> Assignment: Count every line in the data that contains the word "largestOrder", then report that number alone.

> Extracted entries:
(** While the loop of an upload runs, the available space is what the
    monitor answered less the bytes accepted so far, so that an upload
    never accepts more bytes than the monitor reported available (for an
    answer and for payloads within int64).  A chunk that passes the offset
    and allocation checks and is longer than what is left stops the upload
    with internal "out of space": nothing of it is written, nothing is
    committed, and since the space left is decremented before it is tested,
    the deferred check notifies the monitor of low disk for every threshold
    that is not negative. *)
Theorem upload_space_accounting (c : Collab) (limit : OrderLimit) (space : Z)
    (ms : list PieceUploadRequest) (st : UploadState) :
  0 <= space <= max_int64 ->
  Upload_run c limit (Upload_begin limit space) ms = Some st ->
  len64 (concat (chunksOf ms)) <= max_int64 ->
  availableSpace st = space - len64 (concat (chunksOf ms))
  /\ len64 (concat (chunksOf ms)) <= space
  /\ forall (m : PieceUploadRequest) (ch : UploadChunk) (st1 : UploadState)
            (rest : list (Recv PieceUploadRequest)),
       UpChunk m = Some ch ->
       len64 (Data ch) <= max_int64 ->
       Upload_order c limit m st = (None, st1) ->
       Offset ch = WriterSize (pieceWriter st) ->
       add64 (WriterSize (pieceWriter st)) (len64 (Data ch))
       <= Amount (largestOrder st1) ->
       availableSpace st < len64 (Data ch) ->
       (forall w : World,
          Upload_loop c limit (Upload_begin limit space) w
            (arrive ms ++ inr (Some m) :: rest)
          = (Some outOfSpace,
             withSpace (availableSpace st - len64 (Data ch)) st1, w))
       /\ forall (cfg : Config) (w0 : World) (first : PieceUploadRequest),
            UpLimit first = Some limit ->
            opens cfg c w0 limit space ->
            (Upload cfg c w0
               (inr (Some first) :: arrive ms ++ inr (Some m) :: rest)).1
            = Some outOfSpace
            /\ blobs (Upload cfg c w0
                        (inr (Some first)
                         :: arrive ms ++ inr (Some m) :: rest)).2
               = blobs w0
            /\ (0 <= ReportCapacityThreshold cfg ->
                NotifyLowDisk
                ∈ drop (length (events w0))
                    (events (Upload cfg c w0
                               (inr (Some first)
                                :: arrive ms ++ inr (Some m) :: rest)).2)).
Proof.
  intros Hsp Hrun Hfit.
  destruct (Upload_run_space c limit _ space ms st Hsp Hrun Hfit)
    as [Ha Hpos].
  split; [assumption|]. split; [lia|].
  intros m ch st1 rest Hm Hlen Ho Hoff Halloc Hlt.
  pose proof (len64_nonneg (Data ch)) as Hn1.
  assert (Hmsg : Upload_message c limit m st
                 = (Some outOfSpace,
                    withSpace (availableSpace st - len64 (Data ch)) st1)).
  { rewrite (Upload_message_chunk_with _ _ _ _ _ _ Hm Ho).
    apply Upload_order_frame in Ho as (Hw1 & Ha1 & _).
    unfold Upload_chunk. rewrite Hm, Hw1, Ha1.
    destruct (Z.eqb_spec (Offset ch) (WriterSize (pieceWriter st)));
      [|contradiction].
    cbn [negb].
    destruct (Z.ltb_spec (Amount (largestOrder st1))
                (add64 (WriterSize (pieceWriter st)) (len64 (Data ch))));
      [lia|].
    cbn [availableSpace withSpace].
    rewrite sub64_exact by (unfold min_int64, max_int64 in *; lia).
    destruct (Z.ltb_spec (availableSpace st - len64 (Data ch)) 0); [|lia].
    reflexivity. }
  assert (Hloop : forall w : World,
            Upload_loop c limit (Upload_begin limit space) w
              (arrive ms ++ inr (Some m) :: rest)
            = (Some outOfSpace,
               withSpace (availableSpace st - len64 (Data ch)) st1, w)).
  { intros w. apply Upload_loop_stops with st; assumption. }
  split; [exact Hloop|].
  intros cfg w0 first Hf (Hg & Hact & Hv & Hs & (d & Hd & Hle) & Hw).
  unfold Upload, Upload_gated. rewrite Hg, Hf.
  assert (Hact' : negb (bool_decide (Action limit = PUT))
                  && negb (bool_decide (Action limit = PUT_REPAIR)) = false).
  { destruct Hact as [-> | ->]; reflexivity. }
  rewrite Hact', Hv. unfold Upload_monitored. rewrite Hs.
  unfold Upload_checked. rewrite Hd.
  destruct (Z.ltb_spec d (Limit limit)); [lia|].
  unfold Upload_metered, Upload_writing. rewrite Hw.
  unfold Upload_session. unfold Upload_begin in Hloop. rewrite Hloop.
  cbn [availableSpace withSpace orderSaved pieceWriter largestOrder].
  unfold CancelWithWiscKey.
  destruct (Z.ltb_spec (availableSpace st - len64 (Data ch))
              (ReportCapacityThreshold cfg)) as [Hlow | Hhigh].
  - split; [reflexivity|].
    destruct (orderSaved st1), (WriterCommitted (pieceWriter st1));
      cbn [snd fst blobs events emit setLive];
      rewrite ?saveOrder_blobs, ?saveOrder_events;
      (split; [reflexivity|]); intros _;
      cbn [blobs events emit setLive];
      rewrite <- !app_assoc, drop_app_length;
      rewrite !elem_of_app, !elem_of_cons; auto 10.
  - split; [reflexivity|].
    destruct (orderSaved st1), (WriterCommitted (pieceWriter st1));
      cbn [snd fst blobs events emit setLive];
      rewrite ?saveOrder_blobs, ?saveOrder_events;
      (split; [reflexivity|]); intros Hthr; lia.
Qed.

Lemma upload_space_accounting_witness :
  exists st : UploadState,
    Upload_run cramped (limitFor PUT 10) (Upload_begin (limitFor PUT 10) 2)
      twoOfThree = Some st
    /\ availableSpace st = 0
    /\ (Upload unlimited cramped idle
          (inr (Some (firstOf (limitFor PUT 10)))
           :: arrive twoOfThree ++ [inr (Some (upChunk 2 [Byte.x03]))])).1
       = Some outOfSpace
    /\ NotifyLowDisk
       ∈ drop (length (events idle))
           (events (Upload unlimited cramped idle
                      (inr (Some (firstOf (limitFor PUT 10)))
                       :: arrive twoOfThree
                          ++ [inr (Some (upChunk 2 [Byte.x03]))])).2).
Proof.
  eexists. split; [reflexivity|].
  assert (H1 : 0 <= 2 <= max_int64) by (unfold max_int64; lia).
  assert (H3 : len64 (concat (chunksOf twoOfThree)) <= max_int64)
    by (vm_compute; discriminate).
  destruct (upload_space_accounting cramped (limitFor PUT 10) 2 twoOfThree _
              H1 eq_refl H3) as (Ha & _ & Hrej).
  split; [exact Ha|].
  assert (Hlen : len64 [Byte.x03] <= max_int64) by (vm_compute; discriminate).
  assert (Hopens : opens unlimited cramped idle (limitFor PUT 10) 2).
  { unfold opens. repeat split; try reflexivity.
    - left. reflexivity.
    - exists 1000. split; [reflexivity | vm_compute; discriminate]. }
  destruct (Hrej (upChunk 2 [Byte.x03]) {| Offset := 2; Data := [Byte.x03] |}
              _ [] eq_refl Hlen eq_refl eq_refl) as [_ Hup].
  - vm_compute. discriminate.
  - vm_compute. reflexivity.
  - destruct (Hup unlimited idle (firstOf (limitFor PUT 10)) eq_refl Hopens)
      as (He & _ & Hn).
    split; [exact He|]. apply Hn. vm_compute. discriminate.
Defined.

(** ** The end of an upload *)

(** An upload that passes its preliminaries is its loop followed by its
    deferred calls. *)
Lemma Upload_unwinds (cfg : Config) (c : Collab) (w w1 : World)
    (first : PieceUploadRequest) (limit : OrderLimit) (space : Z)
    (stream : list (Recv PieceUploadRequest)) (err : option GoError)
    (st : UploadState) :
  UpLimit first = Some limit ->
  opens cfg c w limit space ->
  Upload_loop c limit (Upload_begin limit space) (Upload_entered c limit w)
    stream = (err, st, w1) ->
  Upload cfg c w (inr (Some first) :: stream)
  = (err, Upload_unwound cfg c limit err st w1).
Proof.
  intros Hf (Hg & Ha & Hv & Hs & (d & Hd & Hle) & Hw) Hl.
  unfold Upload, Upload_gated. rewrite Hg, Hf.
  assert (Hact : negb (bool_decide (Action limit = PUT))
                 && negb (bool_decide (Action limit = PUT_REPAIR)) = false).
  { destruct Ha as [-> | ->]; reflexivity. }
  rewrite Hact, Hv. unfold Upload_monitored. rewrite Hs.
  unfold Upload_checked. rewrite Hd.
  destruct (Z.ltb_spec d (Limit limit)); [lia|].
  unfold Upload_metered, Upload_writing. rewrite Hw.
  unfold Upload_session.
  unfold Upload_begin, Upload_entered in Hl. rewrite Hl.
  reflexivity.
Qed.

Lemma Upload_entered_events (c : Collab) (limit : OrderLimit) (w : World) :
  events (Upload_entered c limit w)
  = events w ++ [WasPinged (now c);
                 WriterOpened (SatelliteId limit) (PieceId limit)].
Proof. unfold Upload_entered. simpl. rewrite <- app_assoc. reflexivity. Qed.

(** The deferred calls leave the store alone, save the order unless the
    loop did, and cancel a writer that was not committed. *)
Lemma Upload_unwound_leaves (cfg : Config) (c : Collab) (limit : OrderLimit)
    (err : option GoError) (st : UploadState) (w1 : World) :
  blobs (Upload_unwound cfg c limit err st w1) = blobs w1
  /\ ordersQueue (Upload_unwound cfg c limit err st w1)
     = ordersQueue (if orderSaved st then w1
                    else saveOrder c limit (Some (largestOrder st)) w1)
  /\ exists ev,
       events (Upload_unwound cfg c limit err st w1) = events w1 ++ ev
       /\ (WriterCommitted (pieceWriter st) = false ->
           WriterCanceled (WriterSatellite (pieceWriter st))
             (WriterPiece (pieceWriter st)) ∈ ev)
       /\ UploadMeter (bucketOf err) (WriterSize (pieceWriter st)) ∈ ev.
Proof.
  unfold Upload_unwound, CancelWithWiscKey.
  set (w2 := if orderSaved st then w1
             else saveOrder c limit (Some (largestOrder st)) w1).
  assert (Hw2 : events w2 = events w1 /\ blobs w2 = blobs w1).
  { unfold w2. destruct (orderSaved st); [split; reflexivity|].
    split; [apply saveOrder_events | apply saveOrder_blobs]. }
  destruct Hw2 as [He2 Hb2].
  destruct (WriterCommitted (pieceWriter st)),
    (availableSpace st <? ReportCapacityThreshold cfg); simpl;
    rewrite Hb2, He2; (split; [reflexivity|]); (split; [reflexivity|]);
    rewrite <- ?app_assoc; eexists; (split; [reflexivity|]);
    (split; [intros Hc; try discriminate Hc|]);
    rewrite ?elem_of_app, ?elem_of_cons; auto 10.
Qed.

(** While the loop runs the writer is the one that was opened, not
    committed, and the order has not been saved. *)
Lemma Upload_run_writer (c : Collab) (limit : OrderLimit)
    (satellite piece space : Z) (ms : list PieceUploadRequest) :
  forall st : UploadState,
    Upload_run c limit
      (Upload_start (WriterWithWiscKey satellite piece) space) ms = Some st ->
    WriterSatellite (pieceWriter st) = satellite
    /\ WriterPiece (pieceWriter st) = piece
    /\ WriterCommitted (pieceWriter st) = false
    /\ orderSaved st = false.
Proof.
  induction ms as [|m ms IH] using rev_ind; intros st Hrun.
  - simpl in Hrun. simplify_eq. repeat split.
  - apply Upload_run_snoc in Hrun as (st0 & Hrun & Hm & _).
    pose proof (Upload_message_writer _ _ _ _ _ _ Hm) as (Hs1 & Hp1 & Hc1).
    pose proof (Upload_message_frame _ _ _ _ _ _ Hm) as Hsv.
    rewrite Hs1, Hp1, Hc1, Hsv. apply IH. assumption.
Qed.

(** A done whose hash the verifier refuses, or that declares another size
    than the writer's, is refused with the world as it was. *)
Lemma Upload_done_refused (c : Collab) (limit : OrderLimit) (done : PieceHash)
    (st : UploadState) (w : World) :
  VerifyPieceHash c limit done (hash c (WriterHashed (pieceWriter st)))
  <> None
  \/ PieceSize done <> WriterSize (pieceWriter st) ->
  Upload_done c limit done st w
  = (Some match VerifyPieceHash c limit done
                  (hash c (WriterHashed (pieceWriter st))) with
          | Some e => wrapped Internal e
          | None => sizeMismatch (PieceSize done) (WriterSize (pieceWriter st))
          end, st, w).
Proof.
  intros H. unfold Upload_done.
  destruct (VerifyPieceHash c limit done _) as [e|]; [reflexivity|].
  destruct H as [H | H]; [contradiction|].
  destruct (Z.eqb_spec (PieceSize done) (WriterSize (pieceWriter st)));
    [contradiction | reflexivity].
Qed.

> Your solution: 5